(Stored data)
=== Section Start ===

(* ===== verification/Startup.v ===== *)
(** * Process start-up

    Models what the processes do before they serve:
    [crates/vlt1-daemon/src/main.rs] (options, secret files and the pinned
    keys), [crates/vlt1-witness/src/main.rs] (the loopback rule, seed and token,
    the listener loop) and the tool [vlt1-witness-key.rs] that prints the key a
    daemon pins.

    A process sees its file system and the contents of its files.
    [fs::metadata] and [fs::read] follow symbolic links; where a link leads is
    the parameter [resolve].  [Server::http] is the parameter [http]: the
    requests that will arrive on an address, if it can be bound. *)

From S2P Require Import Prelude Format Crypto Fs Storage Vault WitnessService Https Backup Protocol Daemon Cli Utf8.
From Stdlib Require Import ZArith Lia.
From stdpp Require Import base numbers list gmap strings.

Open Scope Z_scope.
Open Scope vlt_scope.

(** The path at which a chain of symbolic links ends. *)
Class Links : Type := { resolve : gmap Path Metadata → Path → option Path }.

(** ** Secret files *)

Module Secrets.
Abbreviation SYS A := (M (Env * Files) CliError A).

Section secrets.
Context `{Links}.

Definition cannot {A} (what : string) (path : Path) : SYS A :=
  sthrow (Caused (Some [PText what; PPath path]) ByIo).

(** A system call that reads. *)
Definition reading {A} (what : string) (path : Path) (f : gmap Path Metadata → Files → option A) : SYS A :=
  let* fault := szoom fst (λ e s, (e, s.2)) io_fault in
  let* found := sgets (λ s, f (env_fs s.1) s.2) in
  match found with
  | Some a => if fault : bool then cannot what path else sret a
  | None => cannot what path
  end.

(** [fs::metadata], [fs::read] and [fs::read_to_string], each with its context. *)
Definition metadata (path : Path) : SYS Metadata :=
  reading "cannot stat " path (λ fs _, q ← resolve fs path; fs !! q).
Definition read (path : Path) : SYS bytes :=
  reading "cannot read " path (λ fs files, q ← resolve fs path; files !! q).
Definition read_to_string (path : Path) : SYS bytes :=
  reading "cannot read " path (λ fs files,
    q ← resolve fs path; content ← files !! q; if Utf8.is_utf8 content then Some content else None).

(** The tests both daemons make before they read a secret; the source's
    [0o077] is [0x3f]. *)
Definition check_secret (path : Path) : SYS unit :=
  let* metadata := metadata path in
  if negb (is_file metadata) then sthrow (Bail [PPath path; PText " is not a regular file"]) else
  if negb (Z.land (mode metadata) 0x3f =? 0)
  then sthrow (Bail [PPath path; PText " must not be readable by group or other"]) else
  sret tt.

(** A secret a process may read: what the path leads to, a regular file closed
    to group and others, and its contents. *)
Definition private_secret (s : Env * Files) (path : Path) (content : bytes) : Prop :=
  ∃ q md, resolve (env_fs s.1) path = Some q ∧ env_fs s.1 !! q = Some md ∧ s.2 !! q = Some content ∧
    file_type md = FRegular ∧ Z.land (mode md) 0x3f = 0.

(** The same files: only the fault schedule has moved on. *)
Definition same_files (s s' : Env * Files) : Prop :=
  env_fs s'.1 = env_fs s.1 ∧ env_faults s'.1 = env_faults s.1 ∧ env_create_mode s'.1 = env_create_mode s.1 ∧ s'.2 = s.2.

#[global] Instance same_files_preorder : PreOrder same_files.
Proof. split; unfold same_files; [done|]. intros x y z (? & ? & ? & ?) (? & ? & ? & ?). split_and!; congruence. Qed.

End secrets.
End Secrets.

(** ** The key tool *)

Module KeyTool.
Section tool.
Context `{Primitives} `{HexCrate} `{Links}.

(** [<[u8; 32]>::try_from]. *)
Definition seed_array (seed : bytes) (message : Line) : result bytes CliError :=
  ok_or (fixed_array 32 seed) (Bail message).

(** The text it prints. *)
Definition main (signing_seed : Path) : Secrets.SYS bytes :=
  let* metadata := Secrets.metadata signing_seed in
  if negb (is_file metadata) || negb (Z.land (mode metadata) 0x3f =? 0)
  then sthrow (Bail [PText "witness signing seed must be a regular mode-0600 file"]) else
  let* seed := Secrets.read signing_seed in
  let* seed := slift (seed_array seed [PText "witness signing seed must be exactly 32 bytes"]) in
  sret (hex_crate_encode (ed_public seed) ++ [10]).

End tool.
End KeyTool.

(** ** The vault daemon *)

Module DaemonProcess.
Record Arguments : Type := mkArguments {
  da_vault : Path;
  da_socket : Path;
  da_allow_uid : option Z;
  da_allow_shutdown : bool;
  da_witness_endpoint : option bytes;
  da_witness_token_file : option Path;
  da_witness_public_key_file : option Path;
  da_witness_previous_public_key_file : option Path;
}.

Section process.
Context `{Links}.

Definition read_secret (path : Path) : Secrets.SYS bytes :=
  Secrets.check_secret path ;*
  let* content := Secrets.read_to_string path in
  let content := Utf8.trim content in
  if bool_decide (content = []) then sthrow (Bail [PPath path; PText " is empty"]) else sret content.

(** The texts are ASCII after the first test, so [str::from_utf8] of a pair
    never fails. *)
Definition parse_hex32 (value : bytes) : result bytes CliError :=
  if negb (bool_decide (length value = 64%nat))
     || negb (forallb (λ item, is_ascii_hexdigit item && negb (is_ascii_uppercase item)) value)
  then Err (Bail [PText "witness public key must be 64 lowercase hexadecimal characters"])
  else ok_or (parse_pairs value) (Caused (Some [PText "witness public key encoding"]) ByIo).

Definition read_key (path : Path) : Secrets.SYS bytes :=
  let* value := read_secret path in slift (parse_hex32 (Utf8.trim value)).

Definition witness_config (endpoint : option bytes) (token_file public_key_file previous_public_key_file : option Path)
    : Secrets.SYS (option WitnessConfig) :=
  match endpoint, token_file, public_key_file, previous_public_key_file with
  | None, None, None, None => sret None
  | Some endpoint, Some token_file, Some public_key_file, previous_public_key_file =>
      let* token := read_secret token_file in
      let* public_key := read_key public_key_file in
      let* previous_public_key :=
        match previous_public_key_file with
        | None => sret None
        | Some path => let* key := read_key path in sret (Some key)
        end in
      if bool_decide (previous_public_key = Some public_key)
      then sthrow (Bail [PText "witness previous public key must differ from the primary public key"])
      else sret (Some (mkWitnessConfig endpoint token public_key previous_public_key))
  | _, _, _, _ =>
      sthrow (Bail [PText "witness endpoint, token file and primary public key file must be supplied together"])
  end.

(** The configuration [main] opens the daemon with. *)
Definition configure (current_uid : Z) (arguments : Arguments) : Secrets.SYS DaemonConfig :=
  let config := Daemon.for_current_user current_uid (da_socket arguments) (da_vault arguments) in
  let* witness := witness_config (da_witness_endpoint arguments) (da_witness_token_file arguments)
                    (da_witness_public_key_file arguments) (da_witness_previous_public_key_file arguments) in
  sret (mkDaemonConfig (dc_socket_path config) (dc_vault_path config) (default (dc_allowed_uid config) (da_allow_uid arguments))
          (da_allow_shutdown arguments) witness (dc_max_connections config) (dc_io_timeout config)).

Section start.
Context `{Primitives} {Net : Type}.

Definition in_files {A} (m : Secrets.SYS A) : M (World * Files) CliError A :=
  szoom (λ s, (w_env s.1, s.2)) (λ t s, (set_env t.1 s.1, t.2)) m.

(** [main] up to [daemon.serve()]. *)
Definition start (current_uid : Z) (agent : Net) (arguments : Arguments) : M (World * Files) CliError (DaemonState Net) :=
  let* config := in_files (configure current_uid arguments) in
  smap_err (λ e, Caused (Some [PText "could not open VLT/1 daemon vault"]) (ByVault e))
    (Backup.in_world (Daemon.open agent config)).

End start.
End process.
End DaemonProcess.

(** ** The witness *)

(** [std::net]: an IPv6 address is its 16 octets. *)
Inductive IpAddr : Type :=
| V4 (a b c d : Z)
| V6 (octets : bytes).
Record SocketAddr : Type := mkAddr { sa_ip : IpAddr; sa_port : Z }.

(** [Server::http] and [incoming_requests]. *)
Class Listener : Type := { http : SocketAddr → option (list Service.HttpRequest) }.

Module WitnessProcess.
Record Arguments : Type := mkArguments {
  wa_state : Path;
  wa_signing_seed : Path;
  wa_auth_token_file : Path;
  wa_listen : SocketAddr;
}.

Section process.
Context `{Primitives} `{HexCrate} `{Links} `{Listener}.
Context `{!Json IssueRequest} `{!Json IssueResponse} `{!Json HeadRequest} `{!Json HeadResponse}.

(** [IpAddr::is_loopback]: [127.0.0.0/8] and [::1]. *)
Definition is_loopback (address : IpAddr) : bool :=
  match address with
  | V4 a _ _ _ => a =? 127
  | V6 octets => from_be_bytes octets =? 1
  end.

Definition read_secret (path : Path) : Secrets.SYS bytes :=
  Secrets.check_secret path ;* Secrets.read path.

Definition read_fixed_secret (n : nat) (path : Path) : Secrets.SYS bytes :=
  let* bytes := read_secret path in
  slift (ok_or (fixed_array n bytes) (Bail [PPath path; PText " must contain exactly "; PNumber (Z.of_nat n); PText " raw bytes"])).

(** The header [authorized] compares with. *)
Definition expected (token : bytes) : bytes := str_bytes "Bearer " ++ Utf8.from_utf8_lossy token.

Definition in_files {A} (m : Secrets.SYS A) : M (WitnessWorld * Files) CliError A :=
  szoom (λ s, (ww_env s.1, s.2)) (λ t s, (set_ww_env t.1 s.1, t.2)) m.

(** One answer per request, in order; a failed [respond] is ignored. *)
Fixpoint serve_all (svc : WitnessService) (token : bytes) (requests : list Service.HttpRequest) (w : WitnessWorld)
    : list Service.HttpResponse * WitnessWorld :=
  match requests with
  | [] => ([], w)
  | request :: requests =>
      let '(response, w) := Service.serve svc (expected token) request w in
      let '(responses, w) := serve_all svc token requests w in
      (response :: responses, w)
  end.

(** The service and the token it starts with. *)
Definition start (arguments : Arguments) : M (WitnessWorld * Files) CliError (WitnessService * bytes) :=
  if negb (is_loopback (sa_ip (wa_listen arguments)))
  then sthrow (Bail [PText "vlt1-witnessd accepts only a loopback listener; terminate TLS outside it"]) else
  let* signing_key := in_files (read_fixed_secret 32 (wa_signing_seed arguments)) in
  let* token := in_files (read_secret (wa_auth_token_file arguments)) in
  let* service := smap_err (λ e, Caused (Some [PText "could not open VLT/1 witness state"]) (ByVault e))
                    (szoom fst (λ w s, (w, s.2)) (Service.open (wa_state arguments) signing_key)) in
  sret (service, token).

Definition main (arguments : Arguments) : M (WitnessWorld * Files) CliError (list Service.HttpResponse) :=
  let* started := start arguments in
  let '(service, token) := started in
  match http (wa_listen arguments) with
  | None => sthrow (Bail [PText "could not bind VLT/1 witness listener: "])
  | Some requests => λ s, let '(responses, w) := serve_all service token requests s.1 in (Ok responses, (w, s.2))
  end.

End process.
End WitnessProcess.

=== Section End ===

Reproduce exactly the lines above from the line with "Definition expected (token" to the line with "None => sthrow", including both, and add nothing.

Definition expected (token : bytes) : bytes := str_bytes "Bearer " ++ Utf8.from_utf8_lossy token.

Definition in_files {A} (m : Secrets.SYS A) : M (WitnessWorld * Files) CliError A :=
  szoom (λ s, (ww_env s.1, s.2)) (λ t s, (set_ww_env t.1 s.1, t.2)) m.

(** One answer per request, in order; a failed [respond] is ignored. *)
Fixpoint serve_all (svc : WitnessService) (token : bytes) (requests : list Service.HttpRequest) (w : WitnessWorld)
    : list Service.HttpResponse * WitnessWorld :=
  match requests with
  | [] => ([], w)
  | request :: requests =>
      let '(response, w) := Service.serve svc (expected token) request w in
      let '(responses, w) := serve_all svc token requests w in
      (response :: responses, w)
  end.

(** The service and the token it starts with. *)
Definition start (arguments : Arguments) : M (WitnessWorld * Files) CliError (WitnessService * bytes) :=
  if negb (is_loopback (sa_ip (wa_listen arguments)))
  then sthrow (Bail [PText "vlt1-witnessd accepts only a loopback listener; terminate TLS outside it"]) else
  let* signing_key := in_files (read_fixed_secret 32 (wa_signing_seed arguments)) in
  let* token := in_files (read_secret (wa_auth_token_file arguments)) in
  let* service := smap_err (λ e, Caused (Some [PText "could not open VLT/1 witness state"]) (ByVault e))
                    (szoom fst (λ w s, (w, s.2)) (Service.open (wa_state arguments) signing_key)) in
  sret (service, token).

Definition main (arguments : Arguments) : M (WitnessWorld * Files) CliError (list Service.HttpResponse) :=
  let* started := start arguments in
  let '(service, token) := started in
  match http (wa_listen arguments) with
  | None => sthrow (Bail [PText "could not bind VLT/1 witness listener: "])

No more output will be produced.